Florian Kappelsberger

Der große, helle Raum ist mit Girlanden und Konfetti dekoriert, die hochbetagten Besucher*innen tragen bunte Hüte und ausgefallene Kostüme – man feiert Fasching im Café Zelig. Fröhlich witzeln die Gäste miteinander, tanzen Polonaise und singen mit voller Stimme, ob auf Deutsch, Jiddisch, Polnisch oder Hebräisch. Etwas abseits, nur wenige Meter entfernt, stehen zwei weitere Besucher, ebenfalls farbenfroh verkleidet, aber dabei verwickelt in eine lebhafte Debatte um die Haltung der Bevölkerung von Polen und Tschechien während des Zweiten Weltkriegs.

Der Kontrast in dieser Szene ist beschreibend für Das Zelig, ein Dokumentarfilm der Regisseurin Tanja Cummings. Im Zentrum steht das namensgebende Café Zelig, das im Jahr 2016 von der Israelitischen Kultusgemeinde mit Unterstützung der TU München und der EVZ-Stiftung gegründet wurde. Es ist ein Begegnungsort für Überlebende der Shoah, die heute in der Region München leben. Der Film wurde auf dem DOK.fest 2021 sowie bei den jüdischen Filmfestivals in Miami und Moskau vorgestellt, am 27. Oktober fand die Kino-Premiere im Schwabinger Monopol statt.

Raum für Trauer, aber auch für Heiterkeit

Das Café Zelig bietet den Überlebenden einen geschützten Raum für den Austausch mit Menschen, die ihre Erfahrungen teilen.

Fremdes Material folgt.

(** What [requests.get] comes back with: a transport failure, or a response
    with its status code and its body; the body is [None] when it is not
    valid JSON, and the decoded value otherwise. *)
Inductive http_outcome :=
| TransportFailure (e : transport_error)
| Response (status : Z) (body : option pyval).

Inductive csv_line :=
| HeaderLine (labels : list string)
| DataLine (cells : list pyval).

(** What the run does to the outside: a call of [requests.get], an append
    to the output file, a sleep, a call of [requests.post] with its URL and
    its JSON payload. *)
Inductive event :=
| EvRequest (r : request)
| EvAppend (lines : list csv_line)
| EvSleep (seconds : Z)
| EvPost (url : string) (json : pyval).

Definition ref := nat.

Record world := {
  heap : ref -> DataFrame;       (* the DataFrame objects, by reference *)
  next_ref : ref;                (* the next fresh reference *)
  trace : list event;            (* oldest event first *)
  out_file : list csv_line       (* datasets/HDB_Features.csv *)
}.

Definition M (A : Type) : Type := world -> result A * world.

Module St.
Definition ret {A} (a : A) : M A := fun w => (Ok a, w).

Definition bind {A B} (c : M A) (k : A -> M B) : M B :=
  fun w =>
    match c w with
    | (Ok a, w') => k a w'
    | (Raise e, w') => (Raise e, w')
    end.
(** C10. [SetReporter(r)] on a [ChainInjector] or a [RandomInjector]
    returns with only the [reporter] field of that struct changed: the
    members, the generator, the other structs, the closures' variables and
    the trace are as before. And no handler sees the change: every
    invocation of every handler, in the world after [SetReporter(r)], ends
    the same way with the same trace as in the world before it, and leaves
    the same world but for that field. So the combinator makes no report to
    [r], and the reports made are those of the members to the reporters of
    their own structs. *)
Theorem SetReporter_combinators_frame a rep st :
  (∀ c, chains st !! a = Some c →
     let st' := with_chains (alter (set_chain_reporter rep) a) st in
     ChainInjector_SetReporter (Some a) rep st = (Returned, st')
     ∧ chains st' = <[a := mkChainInjector (chain_middlewares c) rep]> (chains st)
     ∧ (randoms st', rejects st', errors st', slows st', vars st', trace st')
       = (randoms st, rejects st, errors st, slows st, vars st, trace st)
     ∧ ∀ fuel h r,
         ServeHTTP fuel h r st'
         = prod_map id (with_chains (alter (set_chain_reporter rep) a)) (ServeHTTP fuel h r st)
         ∧ (ServeHTTP fuel h r st').1 = (ServeHTTP fuel h r st).1
         ∧ trace (ServeHTTP fuel h r st').2 = trace (ServeHTTP fuel h r st).2)
  ∧ (∀ c, randoms st !! a = Some c →
     let st' := with_randoms (alter (set_random_reporter rep) a) st in
     RandomInjector_SetReporter (Some a) rep st = (Returned, st')
     ∧ randoms st'
       = <[a := mkRandomInjector (random_middlewares c) rep (rand c)]> (randoms st)
     ∧ (chains st', rejects st', errors st', slows st', vars st', trace st')
       = (chains st, rejects st, errors st, slows st, vars st, trace st)
     ∧ ∀ fuel h r,
         ServeHTTP fuel h r st'
         = prod_map id (with_randoms (alter (set_random_reporter rep) a)) (ServeHTTP fuel h r st)
         ∧ (ServeHTTP fuel h r st').1 = (ServeHTTP fuel h r st).1
         ∧ trace (ServeHTTP fuel h r st').2 = trace (ServeHTTP fuel h r st).2).
Proof.
  split; intros c Hc st'.
  - split; [|split; [|split; [done|]]].
    + unfold ChainInjector_SetReporter, store. by rewrite Hc.
    + simpl. rewrite list_insert_alter. apply list_alter_ext; [|done].
      intros c' Hc'. rewrite Hc in Hc'. by injection Hc' as <-.
    + intros fuel h r. subst st'. rewrite set_chain_reporter_unseen.
      by destruct (ServeHTTP fuel h r st).
  - split; [|split; [|split; [done|]]].
    + unfold RandomInjector_SetReporter, store. by rewrite Hc.
    + simpl. rewrite list_insert_alter. apply list_alter_ext; [|done].
      intros c' Hc'. rewrite Hc in Hc'. by injection Hc' as <-.
    + intros fuel h r. subst st'. rewrite set_random_reporter_unseen.
      by destruct (ServeHTTP fuel h r st).
Qed.

(** *** The selections of a RandomInjector *)

Lemma selections_emit a es st :
  selections a (trace (emit es st)) = selections a (trace st) ++ selections a es.
Proof. unfold selections. simpl. apply omap_app. Qed.

Lemma selections_report a rep name s : selections a (reportWithMessage rep name s) = [].
Proof. by destruct rep. Qed.

Lemma apart_world_Forall a st :
  apart_world a st ↔
    Forall (λ c, Forall (apart_injector a) (chain_middlewares c)) (chains st)
    ∧ Forall (λ c, Forall (apart_injector a) (random_middlewares c)) (randoms st)
    ∧ Forall (apart_handler a) (vars st).
Proof.
  unfold apart_world. rewrite !andb_True, !forallb_True.
  assert (∀ (A : Type) (f : A → list Injector) (l : list A),
            Forall (λ c, forallb (apart_injector a) (f c)) l
            ↔ Forall (λ c, Forall (apart_injector a) (f c)) l) as E.
  { intros A f l. apply Forall_iff. intros c. apply forallb_True. }
  rewrite (E _ chain_middlewares), (E _ random_middlewares). tauto.
Qed.

Lemma apart_world_emit a es st : apart_world a (emit es st) = apart_world a st.
Proof. done. Qed.
(** The window of [summarise_history]: the entries at most [days] days
    before the last one. *)
Lemma summarise_history_cases (history : list Core.Entry) (days : Z) :
  match last history with
  | None => Core.summarise_history history days = Ok Core.CountZero
  | Some z0 =>
      let window :=
        List.filter
          (fun x => Py.sub_days (Core.date z0) (Core.date x) <=? days)
          history in
      match window with
      | [] => Core.summarise_history history days = Ok Core.CountZero
      | a :: _ =>
          exists z,
            last window = Some z /\
            Core.summarise_history history days
            = Ok (Core.Full
                    {| Core.count := Py.len window;
                       Core.from_ := Py.date_of (Core.date a);
                       Core.to_ := Py.date_of (Core.date z);
                       Core.start := Py.round2 (Core.weight a);
                       Core.end_ := Py.round2 (Core.weight z);
                       Core.avg :=
                         Py.round2 (Py.sum (map Core.weight window)
                                    / inject_Z (Py.len window));
                       Core.delta :=
                         Py.round2 (Core.weight z - Core.weight a);
                       Core.trend :=
                         if Py.Qltb (Core.weight z - Core.weight a) (-0.3)
                         then Core.TREND_DOWN
                         else if Py.Qltb 0.3 (Core.weight z - Core.weight a)
                              then Core.TREND_UP
                              else Core.TREND_FLAT |})
      end
  end.
Proof.
  unfold Core.summarise_history.
  destruct history as [|h hs] eqn:Hh; [done|]. rewrite <- Hh.
  destruct (index_last_cons h hs) as (z0 & Hidx & Hlast).
  rewrite <- Hh in Hidx, Hlast. rewrite Hlast, Hidx.
  cbn [fmap result_fmap mbind result_bind]. cbv zeta.
  destruct (List.filter _ history) as [|a l] eqn:Hw; [done|].
  destruct (index_last_cons a l) as (z & Hz & Hzl).
  exists z. split; [done|].
  assert (Py.index (map Core.weight (a :: l)) (-1) = Ok (Core.weight z))
    as Hwz.
  { destruct (index_last_cons (Core.weight a) (map Core.weight l))
      as (wz & Hwz & Hwl).
    change (Core.weight a :: map Core.weight l)
      with (map Core.weight (a :: l)) in Hwz, Hwl.
    rewrite last_map, Hzl in Hwl. simpl in Hwl. by injection Hwl as <-. }
  assert (Py.index (map Core.weight (a :: l)) 0 = Ok (Core.weight a))
    as Hwa by apply index_first.
  assert (Py.len (map Core.weight (a :: l)) = Py.len (a :: l)) as Hlen
    by (unfold Py.len; by rewrite length_map).
  rewrite (index_first a l).
  set (ws := map Core.weight (a :: l)) in *.
  rewrite Hwz, Hz, Hwa, Hlen.
  cbn [mbind result_bind].
  rewrite truediv_pos by (unfold Py.len; simpl length; lia).
  reflexivity.
Qed.
(** * Novellica control panel: the server supervisor of [control_panel.py]

    A shallow embedding of the process supervisor ([ServerManager]) and of
    the control loop ([ControlPanel._tick]) of [control_panel.py], and the
    properties of its start / stop / restart / detection / health-check
    paths.

    Modelling conventions.
    - The program's own store (the manager's fields, the widgets the
      callbacks write, the PID file, and the ordered list of the calls it
      made to the outside) is the record [World]; every method is a
      computation in the state-and-exception monad [M] over it.
    - What the operating system answers is not under the program's control:
      it enters as an [OS] snapshot (process table, sockets, children exit
      codes, health endpoint) and, for the blocking workers, as a record of
      the answers received at each blocking point.  Theorems quantify over
      all of them.
    - A method called on the control thread runs against one snapshot.  A
      background worker is the state transformer of its own statements.
    - A process id is a natural number: the manager only ever stores the
      pid of a child it spawned, or one [psutil.Process] accepted.  What
      the PID file holds is any JSON value, checked where it enters.
    - Deleting the PID file can fail: [remove_pid] takes what [os.remove]
      answers.  The methods of the control thread are modelled on a file
      system that lets the file go; the stop worker, whose cleanup has to
      survive every outcome, is answered by its environment.
    - While a worker sleeps the control loop keeps ticking: the restart
      worker takes what the loop does during each of its sleeps.
    - Durations are integers, in milliseconds. *)

From Stdlib Require Import ZArith List String Ascii Bool Lia.
From Stdlib Require Import DecimalString.
Import ListNotations.
Open Scope string_scope.
Open Scope Z_scope.

Set Implicit Arguments.

(* ------------------------------------------------------------------ *)
(** ** Strings *)

Module Str.

(** [c.lower()] on the ASCII range. *)
Definition lower_ascii (c : ascii) : ascii :=
  let n := nat_of_ascii c in
  if (Nat.leb 65 n && Nat.leb n 90)%bool then ascii_of_nat (n + 32) else c.

Fixpoint lower (s : string) : string :=
  match s with
  | EmptyString => EmptyString
  | String c r => String (lower_ascii c) (lower r)
  end.

(** [needle in s]. *)
Fixpoint contains (needle s : string) : bool :=
  if String.prefix needle s then true
  else match s with
       | EmptyString => false
       | String _ r => contains needle r
       end.

(** [str(n)] for an integer. *)
Definition of_Z (z : Z) : string := NilZero.string_of_int (Z.to_int z).

Definition of_nat (n : nat) : string := of_Z (Z.of_nat n).

Definition of_N (n : N) : string := of_Z (Z.of_N n).

End Str.

(* ------------------------------------------------------------------ *)
(** ** Constants of the module *)

Definition SERVER_PORT : Z := 5000.
Definition SERVER_URL : string := "http://localhost:" ++ Str.of_Z SERVER_PORT.
Definition STARTUP_TIMEOUT : Z := 30.          (* seconds *)
Definition HEALTH_INTERVAL : Z := 2000.        (* ms *)
Definition VENV_PYTHON : string := ".venv_tts/Scripts/python.exe".

(** The control sentinels multiplexed through the log queue. *)
Definition READY : string := "__READY__".
Definition TIMEOUT : string := "__TIMEOUT__".
Definition STOPPED : string := "__STOPPED__".
Definition DO_START : string := "__DO_START__".
Definition PORT_BLOCKED : string := "__PORT_BLOCKED__".
Definition PORT_FREE : string := "__PORT_FREE__".

(* ------------------------------------------------------------------ *)
(** ** Python values and exceptions *)

(** What [json.load] can hand back.  Numbers are the integers; a JSON
    number with a fraction or an exponent is read as a float and is outside
    the model.  [PyNone] is both JSON [null] and Python [None]. *)
#[local] Unset Elimination Schemes.
Inductive pyval : Type :=
| PyNone
| PyBool (b : bool)
| PyInt (z : Z)
| PyStr (s : string)
| PyList (l : list pyval)
| PyDict (kvs : list (string * pyval)).
#[local] Set Elimination Schemes.

(** Truth value of an object in a condition. *)
Definition truthy (v : pyval) : bool :=
  match v with
  | PyNone => false
  | PyBool b => b
  | PyInt z => negb (z =? 0)
  | PyStr s => negb (s =? "")%string
  | PyList l => match l with [] => false | _ => true end
  | PyDict kvs => match kvs with [] => false | _ => true end
  end.

(** [isinstance(v, int)]: [bool] is a subclass of [int]. *)
Definition py_int (v : pyval) : option Z :=
  match v with
  | PyInt z => Some z
  | PyBool b => Some (Z.b2z b)
  | _ => None
  end.

(** [str(v)], as the f-strings of the module print a pid.  Exact for
    [None], booleans, integers, strings and empty containers.  The elements
    of a non-empty container are elided: the module never prints one, a
    non-empty container being truthy and refused by [psutil.Process] before
    any message is built. *)
Definition py_str (v : pyval) : string :=
  match v with
  | PyNone => "None"
  | PyBool true => "True"
  | PyBool false => "False"
  | PyInt z => Str.of_Z z
  | PyStr s => s
  | PyList [] => "[]"
  | PyList _ => "[...]"
  | PyDict [] => "{}"
  | PyDict _ => "{...}"
  end.

(** [d.get(key)] on a dict built from a JSON object: the last binding of a
    repeated key wins, a missing key gives [None]. *)
Fixpoint dict_find (key : string) (kvs : list (string * pyval)) : option pyval :=
  match kvs with
  | [] => None
  | (k, v) :: rest =>
      match dict_find key rest with
      | Some later => Some later
      | None => if (k =? key)%string then Some v else None
      end
  end.

Definition dict_get (key : string) (kvs : list (string * pyval)) : pyval :=
  match dict_find key kvs with
  | Some v => v
  | None => PyNone
  end.

Inductive exn_class : Type :=
| FileNotFoundError
| PermissionError
| JSONDecodeError
| KeyError
| AttributeError
| TypeError
| ValueError
| NoSuchProcess
| ZombieProcess                 (* a subclass of NoSuchProcess *)
| AccessDenied
| PsutilTimeoutExpired          (* psutil.TimeoutExpired *)
| SubprocessTimeoutExpired      (* subprocess.TimeoutExpired *)
| OtherException.

Record exn : Type := Exn { exn_cls : exn_class; exn_msg : string }.

Inductive result (A : Type) : Type :=
| Ok (a : A)
| Raise (e : exn).
Arguments Ok {A} a.
Arguments Raise {A} e.

Definition exn_class_eqb (a b : exn_class) : bool :=
  match a, b with
  | FileNotFoundError, FileNotFoundError
  | PermissionError, PermissionError
  | JSONDecodeError, JSONDecodeError
  | KeyError, KeyError
  | AttributeError, AttributeError
  | TypeError, TypeError
  | ValueError, ValueError
  | NoSuchProcess, NoSuchProcess
  | ZombieProcess, ZombieProcess
  | AccessDenied, AccessDenied
  | PsutilTimeoutExpired, PsutilTimeoutExpired
  | SubprocessTimeoutExpired, SubprocessTimeoutExpired
  | OtherException, OtherException => true
  | _, _ => false
  end.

Hier wird miteinander gestritten, geschwiegen und getrauert, aber auch gesungen, getanzt und gelacht. Der Film begleitet die Besucher*innen, wenn sie bei Kaffee und Kuchen zusammensitzen, Rezepte für Matzeknödel austauschen und gemeinsam Geburtstag feiern.

Wir begegnen Gästen des Cafés wie Natan, Henry, Theresia und Salo, die je anhand einer Handvoll Fotos in Schwarz-Weiß eine Geschichte von Überleben und Verlust erzählen. Es sind intime Szenen, oft finden sie in den eigenen vier Wänden der Protagonist*innen statt. So schildert Henry Rotmensch, wie er mehrere Konzentrationslager überlebte, seinen Bruder Joseph wiederfand und gemeinsam mit ihm nach Palästina auswanderte – nur, um ihn wenige Jahre später während des israelischen Unabhängigkeitskrieges endgültig zu verlieren.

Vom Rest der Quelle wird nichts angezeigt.